Auch die Krankenkassen erhoffen sich viele Erkenntnisse anhand der im FDZ Gesundheit zusammengebrachten Datensätze. "Der entscheidende Vorteil im Vergleich zu den bisherigen Analysemöglichkeiten liegt in der Vollständigkeit der Daten", erklärte Stefanie Stoff-Ahnis, stellvertretende Vorstandsvorsitzende des Spitzenverbands der Gesetzlichen Krankenversicherungen. Gleich auf zwei Ebenen sei das eine Besonderheit. Zum einen die schiere Zahl der Personen, deren Daten dort genutzt werden könnten: 75 Millionen Versicherte. "Und zum anderen über nahezu sämtliche Leistungsbereiche der Gesundheitsversorgung", so Stoff-Ahnis. 600 Millionen Fälle mit 8 Milliarden Datensätzen würden übermittelt, genau wie zu vielen anderen Daten aus dem Gesundheitssystem. Sichtlich erfreut war Stoff-Ahnis, dass diese nun sektorübergreifend und zeitnah vorliegen würden.

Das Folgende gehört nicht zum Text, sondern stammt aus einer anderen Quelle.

(* ===== verification/Phases.v ===== *)
(** * Recovery: the phases and the pass

    Models [crates/steadq-core/src/recovery/phases/reap.rs], [promote.rs] and
    [retain.rs], and the pass of [recovery.rs] that runs them under one lock.
    Each level of a phase's directory walk is one definition; the name checked
    at a level is the entry's own bytes, so a level takes it once.

    Loops over the children of a directory end with the number of children seen
    to be gone, or with an early return from the phase. *)
From stdpp Require Import base numbers list option strings gmap.
From Stdlib Require Import Strings.Byte ZArith.
From S2P Require Import Prelude Math Names Format Cbor FsLinux FsRead FsDir StateMachine Ticket Layout Engine Logic Verified Queue Watermark Publish Quarantine Lease Inspect Recovery.
Open Scope string_scope.
Open Scope list_scope.

(** ** Loops *)

Inductive Step : Type := StepAbsent | StepKept | StepReturn.
(** [None]: the phase returns. *)
Fixpoint scan_children (step : bytes -> rop Step) (names : list bytes) (absent : nat) : rop (option nat) :=
  match names with
  | [] => rret (Some absent)
  | name :: names' =>
      let~ r := step name in
      match r with
      | StepAbsent => scan_children step names' (S absent)
      | StepKept => scan_children step names' absent
      | StepReturn => rret None
      end
  end.

Section Phases.
Context `{Sha256} {T : Texts}.

Definition stop_exhausted : rop Step := let~ _ := rstats set_exhausted in rret StepReturn.
(** Run a step once the work budget allows it. *)
Definition within_budget (budget : WorkBudget) (deadline_mono : Z) (step : rop Step) : rop Step :=
  let~ exhausted := work_budget_exhausted budget deadline_mono in
  if exhausted : bool then stop_exhausted else step.

(** Set an object aside; when the budget does not allow it, the entry's cursor
    is restored and the phase returns. *)
Definition quarantine_entry (fd : Z) (name path : bytes) (reason : QuarantineReason) (budget : WorkBudget)
    (restore : RecoveryCursor -> RecoveryCursor) : rop Step :=
  let~ done := quarantine_recovery_object (mkCandidate fd name path reason) budget in
  if done : bool then rret StepKept
  else let~ _ := rcursor restore in rret StepReturn.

Während Deutschland gerne als Entwicklungsland bei Datenauswertungen gesehen wird, ist es mit seinem weitgehend einheitlich organisierten gesetzlichen Krankenversicherungssystem ein datenqualitativer Ausreißer. Entsprechend wollen auch die Krankenkassen selbst Forschung auf eben diesen Daten betreiben. Stoff-Ahnis verspricht sich eine deutliche Verbesserung der Versorgungsqualität, angesichts der Kosten des Systems wird aber absehbar die Suche nach in den Daten begründeten Einsparpotenzialen ein weiterer maßgeblicher Faktor sein.

Die Bundesgesundheitsministerin Nina Warken (CDU) gibt sich zuversichtlich, dass sowohl Datenschutz als auch Datennutzung möglich werde. Sowohl mit der Bundesdatenschutzbeauftragten Louisa Specht-Riemenschneider als auch mit dem Bundesamt für Sicherheit in der Informationstechnik sei das Vorhaben aufs Engste abgestimmt worden. "Wir sind überzeugt davon, dass wir einen guten Rahmen gefunden haben", sagte Warken.

Das FDZ Gesundheit sei dabei auch ein Beitrag zu mehr Souveränität. Bürger würden derzeit ihre höchstpersönlichen Gesundheitsdaten privaten Anbietern ohne Weiteres zur Verfügung stellen, bei den vom Staat angestoßenen Vorhaben würden zu Recht jedoch ganz andere Maßstäbe angelegt. "Was wir jetzt heute hier auf den Markt bringen, sucht seinesgleichen und ist etwas, wo wir uns an die Spitze der Bewegung setzen und für die Versorgungslandschaft und die Industrie eine Möglichkeit schaffen", so die Ministerin.